Genome analysis reveals new protein associated with breast cancer progression

Genome analysis reveals new protein associated with breast cancer progression

April 16, 2008

A novel systems-based approach that combines comprehensive gene expression profiling with genome-wide transcription factor analysis and protein-protein interaction has led researchers to an important genetic marker that can help physicians know which breast cancer patients are at highest risk and will require more aggressive treatment, a research team based at the University of Chicago Medical Center reports in the April 15, 2008, issue of the journal Molecular Systems Biology.

The researchers found that high expression of a protein known as H2A.Z, which is associated with the expression of genes within the nucleus, can help physicians predict which patients are most at risk for disease spread and death. It could also serve as a new target for therapy.

"Elevated H2A.Z expression is significantly associated with metastasis and shorter survival, and it could quickly help doctors make better predictions and treatment choices for their patients," said study director Kevin White, PhD, professor of human genetics and director of the Institute for Genomics and Systems Biology at the University of Chicago and Argonne National Laboratory. "It could also provide clues to new therapies."

"But, perhaps more important," he added, "we think we have developed an integrated approach to genomic analysis that can be applied to a wide range of cancers."

Instead of a standard whole-genome analysis, looking for genetic variations that correlate with disease risk, White and colleagues integrated multiple genetic technologies to measure the effects of estrogens, which play a crucial role in many breast cancers, on multiple cellular pathways, what they refer to as a "transcriptional regulatory cascade."

The female hormone estrogen acts by binding to the estrogen receptor, which carries the hormone's signal to a cell's nucleus, where it activates many other genes. One of those genes is a known cancer-related gene called c-MYC, which in turn regulates its own cascade of gene targets.

White's team set out to map out the many sequential genetic events that occur in breast cancer cells after estrogen binding, using a series of innovative technologies. They ultimately found that estrogen-stimulated c-MYC enhanced production of H2A.Z, which altered the positioning and activation of various genes in ways that increased the odds that a cancer would spread to the lymph nodes and ultimately to distant sites, often resulting in the patient's death.

This is not a simple process. In tumor cells from patients with estrogen-dependent breast cancers, the researchers found estrogen affected 1,615 genetic regions. One of those was the promoter for the gene for c-MYC, which, when activated, could bind another set of overlapping 311 genetic regions.

Both estrogen and c-MYC interact with the gene for H2A.Z, leading to increased production of this protein in breast cancer cells. When the researchers looked at tumor tissue samples collected from 500 patients, they found that elevated levels of H2A.Z were highly correlated with the spread of the cancer to lymph nodes and decreased patient survival. Adding H2A.Z expression to other known risk factors provided "significant prognostic information," the authors note, "beyond what these factors alone provide."

"Although it has been implicated in genomic stability and gene transcription, H2A.Z has never been reported to be associated with cancer," said White. "We would not have found this clinically important factor without taking such a large-scale integrated approach."

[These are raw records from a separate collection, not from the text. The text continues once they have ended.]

Lemma isNodeSynced_spec (n : NodeResource) : isNodeSynced n = true <-> seen n /\ running n.
Proof.
  unfold isNodeSynced, seen, running. destruct (String.eqb_spec (nr_Module n) "") as [->|];
    [naive_solver|]. destruct (String.eqb_spec (st_Status (n_Status (nr_node n))) "OK"); [|naive_solver].
  cbn [negb]. destruct (st_Error _); [naive_solver|]. rewrite negb_true_iff, Z.ltb_ge. naive_solver.
Qed.

Lemma created_condition_true (name ns : string) (s : S) :
  created_condition name ns s = Ok true <-> reported name ns s.
Proof.
  unfold created_condition, reported. destruct (GetNode name ns s) as [n|e].
  2: { split; [by destruct (IsNotFound e)|by intros (? & ? & _)]. }
  destruct (Z.leb_spec (n_Generation (nr_node n)) (st_ObservedGeneration (n_Status (nr_node n)))) as [Hs|Hs].
  - destruct (st_Error (n_Status (nr_node n))) eqn:Ee.
    + split; [|done]. intros _. exists n. split; [done|]. split; [done|by left].
    + split.
      * intros [= Hn]. apply isNodeSynced_spec in Hn as [_ Hn]. exists n. split; [done|]. split; [done|by right].
      * intros (m & [= <-] & _ & [He|Hr]); [by rewrite He in Ee|]. f_equal. by apply isNodeSynced_spec.
  - split; [done|]. intros (m & [= <-] & Hseen & _). unfold seen in Hseen. lia.
Qed.

Lemma created_condition_false (name ns : string) (s : S) :
  created_condition name ns s = Ok false <-> pending name ns s.
Proof.
  unfold created_condition, pending. destruct (GetNode name ns s) as [n|e].
  2: { destruct (IsNotFound e) eqn:Ee; split; try done; [intros _; left; by exists e|].
       intros [(x & [= <-] & Hx)|(? & ? & _)]; [by rewrite Hx in Ee|done]. }
  destruct (Z.leb_spec (n_Generation (nr_node n)) (st_ObservedGeneration (n_Status (nr_node n)))) as [Hs|Hs].
  - destruct (st_Error (n_Status (nr_node n))) eqn:Ee.
    + split; [done|]. intros [(? & ? & _)|(m & [= <-] & [Hn|[He _]])]; [done|done|by rewrite He in Ee].
    + split.
      * intros [= Hn]. right. exists n. split; [done|]. right. split; [done|]. intros Hr.
        assert (isNodeSynced n = true) as Ht by by apply isNodeSynced_spec. by rewrite Ht in Hn.
      * intros [(? & ? & _)|(m & [= <-] & [Hn|[_ Hr]])]; [done|done|]. f_equal. apply not_true_iff_false.
        rewrite isNodeSynced_spec. by intros [_ Hr'].
  - split; [|done]. intros _. right. exists n. split; [done|]. left. unfold seen. lia.
Qed.

Lemma first_decides {A} (c : A -> result goerror bool) (pre pre' post post' : list A) (x x' : A) :
  pre ++ x :: post = pre' ++ x' :: post' -> (forall y, y ∈ pre -> c y = Ok false) -> (forall y, y ∈ pre' -> c y = Ok false) ->
  c x <> Ok false -> c x' <> Ok false -> x = x'.
Proof.
  revert pre'. induction pre as [|y pre IH]; intros [|y' pre'] E Hp Hp' Hx Hx'; cbn in E; injection E as E1 E2.
  - done.
  - subst. destruct Hx. apply Hp'. left.
  - subst. destruct Hx'. apply Hp. left.
  - eapply IH; [exact E2|..]; [| |done|done]; intros z Hz; [apply Hp|apply Hp']; by right.
Qed.

(** Waiting for a created node ends without error exactly when, before
    the deadline, the cluster is polled in a state where the controller has
    seen the node's specification and reports it as running or as failed, and
    at every poll before it the node was missing, not seen yet or not running
    yet. A node whose component failed so ends the wait without error. *)
Theorem wait_ends_when_reported (name ns : string) (timeout : Z) (s : S) :
  (WaitForNodeSync name ns timeout s).2 = None <->
  exists pre x post, ticks DefaultSyncPollInterval (sync_timeout timeout) s = pre ++ x :: post /\
    (forall y, y ∈ pre -> pending name ns y) /\ reported name ns x.
Proof.
  unfold WaitForNodeSync. setoid_rewrite <- created_condition_true. setoid_rewrite <- created_condition_false.
  pose proof (poll_ends DefaultSyncPollInterval (sync_timeout timeout) (created_condition name ns) s) as Hp.
  destruct (poll_until _ _ _ _) as [s' [e|]]; cbn [snd].
  - split; [done|]. intros (pre & x & post & E & Hpre & Hx). exfalso.
    destruct Hp as [(pre' & x' & post' & E' & Hpre' & Hx')|Hall].
    + rewrite E in E'. assert (x = x') as <- by (eapply first_decides; [exact E'|done..|congruence|congruence]). congruence.
    + rewrite (Hall x) in Hx; [done|]. rewrite E, elem_of_app. right. left.
  - destruct Hp as (pre & post & E & Hpre & Hx). split; [|done]. intros _. by exists pre, s', post.
Qed.
End waiting.

(** ** A cluster *)

Module Sample.
Definition cluster : Type := gmap (string * string) NodeResource * gmap (string * string) TinyWidgetPage.
Definition stubborn (name : string) : bool := name =? "f.s".

#[export] Instance nodes_client : Client cluster NodeResource := mem_client fst (fun m s => (m, s.2)) stubborn.
#[export] Instance pages_client : Client cluster TinyWidgetPage := mem_client snd (fun m s => (s.1, m)) stubborn.
#[export] Instance nodes_laws : ClientLaws cluster NodeResource :=
  mem_laws fst (fun m s => (m, s.2)) (fun m s => eq_refl) stubborn (fun x => conj eq_refl eq_refl).
#[export] Instance pages_laws : ClientLaws cluster TinyWidgetPage :=
  mem_laws snd (fun m s => (s.1, m)) (fun m s => eq_refl) stubborn (fun x => conj eq_refl eq_refl).

Definition node (name : string) (edges : list TinyNodeEdge) : NodeResource :=
  mkResource (mkType "" "") [] "m" (mkNode name "ns" (flow_labels "p" "f") 1 (mkSpec "m" "c" [] edges) empty_status).
Definition page : TinyWidgetPage :=
  mkPage (mkType "" "") (mkMeta "page" "" "ns" "" (one_label ProjectNameLabel "p") None [])
    [mkWidget "f.a:_control" "A" "" 0 0 1 1; mkWidget "g.a:_control" "G" "" 0 1 1 1].

Definition a : NodeResource := node "f.a" [mkEdge "e1" "out" "f.b:in" "f" None; mkEdge "e2" "out" "f.s:in" "f" None].
Definition before_cleanup : cluster :=
  (list_to_map (map (fun n => (o_key n, n)) [a; node "f.s" [mkEdge "e3" "out" "f.b:in" "f" None]]),
   list_to_map [(o_key page, page)]).

Definition ingress : Ingress :=
  mkIngress (mkMeta "ing" "" "ns" "" ∅ None []) [mkRule "a" (Some (service_rule "other" 80))] [mkTLS ["a"] "a-tls"].

End Sample.
Import Sample.

Lemma cleanup_forgets_node_witness :
  let r := CleanupNodeReferences "ns" "p" "f.b" before_cleanup in
  r.1.2 = ["f.s"] /\ exists n', stored ("ns", "f.a") r.1.1 = Some n' /\ forgets "f.b" a n'.
Proof.
  split; [vm_compute; reflexivity|].
  destruct (CleanupNodeReferences "ns" "p" "f.b" before_cleanup) as [[s' logged] e] eqn:E.
  assert (He : e = None) by (apply (f_equal snd) in E; vm_compute in E; by rewrite <- E). subst e.
  assert (Hg : logged = ["f.s"]) by (apply (f_equal (fun r => r.1.2)) in E; vm_compute in E; by rewrite <- E). subst logged.
  refine (proj1 (cleanup_forgets_node "ns" "p" "f.b" before_cleanup s' ["f.s"] E) a _ _ _ _ _ _);
    [vm_compute; reflexivity|reflexivity|vm_compute; reflexivity|discriminate|discriminate|].
  intros Hin. apply list_elem_of_singleton in Hin. discriminate.
Defined.

Lemma cleanup_flow_widgets_exact_witness :
  let r := CleanupFlowWidgetReferences "ns" "p" "f" before_cleanup in
  exists p', stored ("ns", "page") r.1.1 = Some p' /\ map w_Port (pg_Widgets p') = ["g.a:_control"] /\
  exists keep : TinyWidget -> bool, pg_Widgets p' = List.filter keep (pg_Widgets page) /\
    forall w, keep w = false <-> shows_flow "ns" "p" "f" before_cleanup w.
Proof.
  destruct (CleanupFlowWidgetReferences "ns" "p" "f" before_cleanup) as [[s' logged] e] eqn:E.
  assert (He : e = None) by (apply (f_equal snd) in E; vm_compute in E; by rewrite <- E). subst e.
  assert (Hg : logged = []) by (apply (f_equal (fun r => r.1.2)) in E; vm_compute in E; by rewrite <- E). subst logged.
  assert (Hs : match stored ("ns", "page") s' with Some p' => map w_Port (pg_Widgets p') = ["g.a:_control"] | None => False end).
  { apply (f_equal (fun r => r.1.1)) in E. cbn [fst] in E. subst s'. vm_compute. reflexivity. }
  destruct (proj1 (cleanup_flow_widgets_exact "ns" "p" "f" before_cleanup s' [] E) page) as (p' & keep & Hp & Hk & Hw);
    [vm_compute; reflexivity|reflexivity|apply map_singleton_subseteq_l; vm_compute; reflexivity|
     apply not_elem_of_nil|].
  exists p'. cbn [fst snd]. change (o_key page) with ("ns", "page") in Hp. rewrite Hp in Hs.
  split; [exact Hp|]. split; [exact Hs|]. exists keep. by split.
Defined.

Lemma disclose_exact_witness :
  exists ig', removed_rules "svc" 8080 (added_rules "svc" ["b"] 8080 ingress) = Some ig' /\
    ig_Rules ig' = ig_Rules ingress.
Proof.
  destruct (disclose_exact "svc" 8080 (added_rules "svc" ["b"] 8080 ingress)) as (ig' & E & _ & Hr & _); [reflexivity|].
  exists ig'. split; [exact E|]. rewrite Hr. reflexivity.
Defined.

Lemma expose_disclose_roundtrip_witness :
  removed_rules "svc" 8080 (added_rules "svc" ["b"; "c"] 8080 ingress) = Some ingress /\
  without_service_port 8080 (with_service_port 8080 [mkServicePort "http" 80 80]) = [mkServicePort "http" 80 80].
Proof. apply (expose_disclose_roundtrip "svc" 8080 ["b"; "c"] ingress); reflexivity. Defined.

"We suspect this integrated systems approach will lead us to a number of previously unsuspected genes that play a role in disease initiation and progression," he said. "Many of these could become targets for new treatments."

The W. M. Keck Foundation and the Arnold and Mabel Beckman Foundation funded the research. Additional authors were Sujun Hua, Ruby Dhar, Beth Russell, Parantu Shah, Jiang Liu, Andrey Khramtsov, Thomas Krausz and Olufunmilayo Olopade of the University of Chicago; Caleb Kallen of Emory University; and Maria Baquero, Christopher Mason and David Rimm of Yale University.